La financiarisation, ou l’entrée d’acteurs privés dans le secteur des soins, est un problème pour le syndicat CFDT. "La financiarisation du système de santé en France, telle qu’elle est actuellement, ne répond pas aux attentes des professionnels, des résidents et des familles qui attendent mieux pour leurs proches que des « prisons de luxe", dénonce le syndicat.

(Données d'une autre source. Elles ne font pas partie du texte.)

Lemma hyphen_absent : has_char "-" (n ++ "/"%char :: d) = false.
Proof using n_plain d_plain.
  rewrite has_char_app, has_char_cons, bool_decide_eq_false_2 by discriminate.
  destruct n_plain as [-> _]. now destruct d_plain as [-> _].
Qed.

Lemma fraction_value :
  (f0 <- index (split_on "/" (n ++ "/"%char :: d)) 0 ;;
   numerator <- py_float f0 ;;
   f1 <- index (split_on "/" (n ++ "/"%char :: d)) 1 ;;
   denominator <- py_float f1 ;;
   float_div numerator denominator)
  = float_div fn fd.
Proof using read_n read_d n_plain d_plain.
  rewrite split_on_first, split_on_absent by tauto.
  unfold py_float. run_result. rewrite read_n. run_result. now rewrite read_d.
Qed.

(** A mixed number [W-N/D] is read as [W + N/D]. *)
Lemma normalize_diameter_mixed diameter :
  clean_diameter diameter = w ++ "-"%char :: n ++ "/"%char :: d ->
  normalize_diameter diameter
  = (fraction <- float_div fn fd ;; ret (float_add fw fraction)).
Proof using All.
  intros E. unfold normalize_diameter. fold (clean_diameter diameter). rewrite E.
  rewrite has_char_app, has_char_here, orb_true_r.
  rewrite split_on_first by assumption.
  rewrite (split_on_absent _ _ hyphen_absent). unfold py_float at 1. run_result. rewrite read_w. run_result.
  rewrite split_on_first, split_on_absent by tauto.
  unfold py_float. run_result. rewrite read_n. run_result. now rewrite read_d.
Qed.

(** A pure fraction [N/D] is read as [N/D]. *)
Lemma normalize_diameter_fraction diameter :
  clean_diameter diameter = n ++ "/"%char :: d ->
  normalize_diameter diameter = float_div fn fd.
Proof using read_n read_d n_plain d_plain.
  intros E. unfold normalize_diameter. fold (clean_diameter diameter). rewrite E.
  rewrite hyphen_absent, has_char_app, has_char_here, orb_true_r. apply fraction_value.
Qed.

(** A plain decimal is read as itself. *)
Lemma normalize_diameter_decimal diameter :
  clean_diameter diameter = d -> normalize_diameter diameter = ret fd.
Proof using read_d d_plain.
  intros E. unfold normalize_diameter. fold (clean_diameter diameter). rewrite E.
  destruct d_plain as [-> ->]. unfold py_float. now rewrite read_d.
Qed.

End Forms.

Lemma int_page_spec z : normalize_page_number (VInt z) = ret (int_page z).
Proof. reflexivity. Qed.

Lemma normalize_page_number_str s :
  raised (normalize_page_number (VStr s)) = Some ValueError <-> parse_int (strip s) = None.
Proof.
  simpl. destruct (parse_int (strip s)); simpl; split; congruence.
Qed.

(** C4, as the specification words it, fails.  ["1-2"] has none of the
    three forms and raises [IndexError]; ["1-1/2-7"] has none of them
    either and is read as 1.5; and the page ["2.5"] is a numeric string
    and raises. *)
Lemma format_error_counterexample :
  ~ diameter_error_as_specified s!"1-2"
  /\ ~ diameter_error_as_specified s!"1-1/2-7"
  /\ ~ page_error_as_specified (VStr s!"2.5").
Proof.
  unfold diameter_error_as_specified, page_error_as_specified.
  repeat split; intros [H1 H2].
  - specialize (H2 eq_refl). vm_compute in H2. discriminate.
  - specialize (H2 eq_refl). vm_compute in H2. discriminate.
  - specialize (H1 eq_refl). vm_compute in H1. discriminate.
Qed.

(** C4, amended.  [normalize_diameter] cleans its argument and reads what
    is left piece by piece; it raises exactly when a piece fails, with
    [ValueError] for a piece that [float] rejects, [IndexError] for a
    hyphen with no slash after it and [ZeroDivisionError] for a zero
    denominator.  On a mixed number, a pure fraction or a plain decimal
    whose numbers hold neither hyphen nor slash it returns [W + N/D],
    [N/D] or the decimal, unless the denominator is zero.
    [normalize_page_number] raises [ValueError] on a string exactly when
    [int] cannot read it, returns every [int] as it is, and raises
    [TypeError] on [None]. *)
Theorem normalize_errors :
  (forall diameter,
     raised (normalize_diameter diameter)
     = reading_failure (reading (clean_diameter diameter)))
  /\ (forall diameter e, raised (normalize_diameter diameter) = Some e ->
        e = ValueError \/ e = IndexError \/ e = ZeroDivisionError)
  /\ (forall diameter w n d fw fn fd,
        parse_float w = Some fw -> parse_float n = Some fn -> parse_float d = Some fd ->
        has_char "-" w = false ->
        has_char "-" n = false /\ has_char "/" n = false ->
        has_char "-" d = false /\ has_char "/" d = false ->
        (clean_diameter diameter = w ++ "-"%char :: n ++ "/"%char :: d ->
         normalize_diameter diameter
         = (fraction <- float_div fn fd ;; ret (float_add fw fraction)))
        /\ (clean_diameter diameter = n ++ "/"%char :: d ->
            normalize_diameter diameter = float_div fn fd)
        /\ (clean_diameter diameter = d -> normalize_diameter diameter = ret fd))
  /\ (forall s, raised (normalize_page_number (VStr s)) = Some ValueError
                <-> parse_int (strip s) = None)
  /\ (forall z, normalize_page_number (VInt z) = ret z)
  /\ normalize_page_number VNone = raise TypeError.
Proof.
  split; [exact normalize_diameter_raised|].
  split.
  { intros diameter e. rewrite normalize_diameter_raised.
    destruct (reading (clean_diameter diameter)) as [whole fp|fp|s]; cbn [reading_failure].
    - destruct (negb (is_number whole)); [intros [= <-]; tauto|].
      unfold fraction_failure. destruct fp as [|a [|b fp]];
        repeat match goal with
        | |- context [if ?c then _ else _] => destruct c
        | |- context [match parse_float ?x with _ => _ end] => destruct (parse_float x)
        end; intros [= <-]; tauto.
    - unfold fraction_failure. destruct fp as [|a [|b fp]];
        repeat match goal with
        | |- context [if ?c then _ else _] => destruct c
        | |- context [match parse_float ?x with _ => _ end] => destruct (parse_float x)
        end; intros [= <-]; tauto.
    - destruct (is_number s); intros [= <-]; tauto. }
  split.
  { intros diameter w n d fw fn fd Hw Hn Hd Pw Pn Pd. repeat split.
    - eapply normalize_diameter_mixed; eassumption.
    - eapply normalize_diameter_fraction; eassumption.
    - eapply normalize_diameter_decimal; eassumption. }
  split; [exact normalize_page_number_str|].
  split; reflexivity.
Qed.

Lemma normalize_errors_witness :
  normalize_diameter (s!"1-1/2" ++ [dquote])
  = (fraction <- float_div (Fin 1) (Fin 2) ;; ret (float_add (Fin 1) fraction)).
Proof.
  refine (proj1 (proj1 (proj2 (proj2 normalize_errors))
                   (s!"1-1/2" ++ [dquote]) s!"1" s!"1" s!"2" (Fin 1) (Fin 1) (Fin 2)
                   _ _ _ _ _ _) _);
    vm_compute; tauto.
Defined.

(** ** Chunk matcher *)

Lemma Qle_bool_false x y : Qle_bool x y = false <-> (y < x)%Q.
Proof.
  split.
  - intros H. apply Qnot_le_lt. intros Hle. apply Qle_bool_iff in Hle. congruence.
  - intros H. destruct (Qle_bool x y) eqn:E; [|reflexivity].
    apply Qle_bool_iff in E. exfalso. exact (Qlt_not_le _ _ H E).
Qed.

Lemma ratio_or_zero_bounds n d :
  0 <= n -> (0 < d -> n <= d) -> (0 <= ratio_or_zero n d <= 1)%Q.
Proof.
  unfold ratio_or_zero. intros Hn Hd. destruct (0 <? d) eqn:E.
  - apply Z.ltb_lt in E. specialize (Hd E).
    unfold Qle. simpl. rewrite Z2Pos.id by lia. lia.
  - split; unfold Qle; simpl; lia.
Qed.

Lemma ratio_or_zero_whole n : 0 < n -> (1 <= ratio_or_zero n n)%Q.
Proof.
  intros Hn. unfold ratio_or_zero. rewrite (proj2 (Z.ltb_lt 0 n) Hn).
  unfold Qle. simpl. rewrite Z2Pos.id by lia. lia.
Qed.

(** An IoU lies between 0 and 1. *)
Lemma calculate_iou_bounds p g : (0 <= calculate_iou p g <= 1)%Q.
Proof.
  unfold calculate_iou, calculate_iou_advanced, int_page. cbn [fst].
  apply ratio_or_zero_bounds; lia.
Qed.

(** A chunk whose range does not run backwards overlaps itself fully. *)
Lemma calculate_iou_self c : start_page c <= end_page c -> (1 <= calculate_iou c c)%Q.
Proof.
  intros H. unfold calculate_iou, calculate_iou_advanced, int_page. cbn [fst].
  rewrite Z.max_id, Z.min_id.
  replace (Z.max 0 (end_page c - start_page c + 1)) with (end_page c - start_page c + 1)
    by lia.
  replace (end_page c - start_page c + 1 + (end_page c - start_page c + 1)
           - (end_page c - start_page c + 1))
    with (end_page c - start_page c + 1) by lia.
  apply ratio_or_zero_whole. lia.
Qed.

Lemma str_eqb_refl s : str_eqb s s = true.
Proof. unfold str_eqb. now apply bool_decide_eq_true_2. Qed.

Lemma title_match_refl use_fuzzy_matching c : title_match use_fuzzy_matching c c = true.
Proof.
  unfold title_match, fuzzy_title_match. destruct use_fuzzy_matching.
  - now rewrite str_eqb_refl.
  - apply str_eqb_refl.
Qed.

Lemma chunk_eqb_eq a b : chunk_eqb a b = true <-> a = b.
Proof.
  unfold chunk_eqb, str_eqb. destruct a as [ta sa ea], b as [tb sb eb]. cbn.
  rewrite !andb_true_iff, bool_decide_eq_true, !Z.eqb_eq.
  split; [intros [[-> ->] ->]; reflexivity | intros [= -> -> ->]; auto].
Qed.

Lemma list_remove_first b pool :
  forall i, pool !! i = Some b ->
  (forall j g, (j < i)%nat -> pool !! j = Some g -> g <> b) ->
  list_remove b pool = delete i pool.
Proof.
  induction pool as [|y pool IH]; intros i Hi Hfirst; [discriminate|].
  destruct i as [|i]; simpl in *.
  - injection Hi as ->. now rewrite (proj2 (chunk_eqb_eq b b) eq_refl).
  - destruct (chunk_eqb y b) eqn:E.
    + apply chunk_eqb_eq in E. exfalso. apply (Hfirst 0%nat y); [lia|reflexivity|exact E].
    + f_equal. apply IH; [exact Hi|].
      intros j g Hj Hg. apply (Hfirst (S j) g); [lia|exact Hg].
Qed.

Section Matching.

Variables (iou_threshold : Q) (use_fuzzy_matching : bool).

Lemma accept_iff q :
  at_least_and_positive iou_threshold q = true <-> (iou_threshold <= q /\ 0 < q)%Q.
Proof.
  unfold at_least_and_positive.
  rewrite andb_true_iff, negb_true_iff, Qle_bool_iff, Qle_bool_false. reflexivity.
Qed.

(** A predicted chunk has one winner at most. *)
Lemma winner_unique (acc : Q -> bool) p pool i g i' g' :
  is_winner acc use_fuzzy_matching p pool i g ->
  is_winner acc use_fuzzy_matching p pool i' g' ->
  i = i' /\ g = g'.
Proof.
  intros (Hi & Hc & Hmax & Hfirst) (Hi' & Hc' & Hmax' & Hfirst').
  destruct (lt_eq_lt_dec i i') as [[Hlt|Heq]|Hgt].
  - exfalso. exact (Qlt_not_le _ _ (Hfirst' i g Hlt Hi Hc) (Hmax i' g' Hi' Hc')).
  - subst i'. split; congruence.
  - exfalso. exact (Qlt_not_le _ _ (Hfirst i' g' Hgt Hi' Hc') (Hmax' i g Hi Hc)).
Qed.

(** Removing the winner by value removes it at its place. *)
Lemma list_remove_winner (acc : Q -> bool) p pool i g :
  is_winner acc use_fuzzy_matching p pool i g -> list_remove g pool = delete i pool.
Proof.
  intros (Hi & Hc & Hmax & Hfirst). apply list_remove_first; [exact Hi|].
  intros j g' Hj Hg' ->. exact (Qlt_irrefl _ (Hfirst j g Hj Hg' Hc)).
Qed.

Selon lui, le dernier fait divers concernant l'EHPAD Granvelle à Besançon, où les résidents ont été toute une nuit sans personnel est "choquant" mais "pas une surprise" pour le syndicat : "La direction se donne le beau rôle dans cette affaire en incriminant les professionnels qui -"ne se seraient pas présentés lors de leur prise de poste"-, sans aucune considération de ses propres responsabilités morales, civiles et pénales en tant qu’employeur, administrateur et décideur", précise le syndicat CFDT Santé -Sociaux, qui rappelle avoir depuis longtemps "tiré la sonnette d’alarme quant aux conditions de travail délétères des salarié .e.s du groupe « Domus Vi".
Le syndicat dénonce "des sous-effectif chronique, dessalaires infra -SMIC, desrappels sur repos, des abandons de postes à répétition, une mise à mal de la conscience professionnelle des salarié.e.s, pas ou peu de perspectives d’évolution de leur rémunération et des conditions d’accueil et d’hébergement des résidents bien en deçà des critères attendus en termes de dignité humaine".
Aussi, il rappelle également que le cout du séjour dans un Ehpad du groupe d’entreprises est en moyenne à 3.500 euros le mois.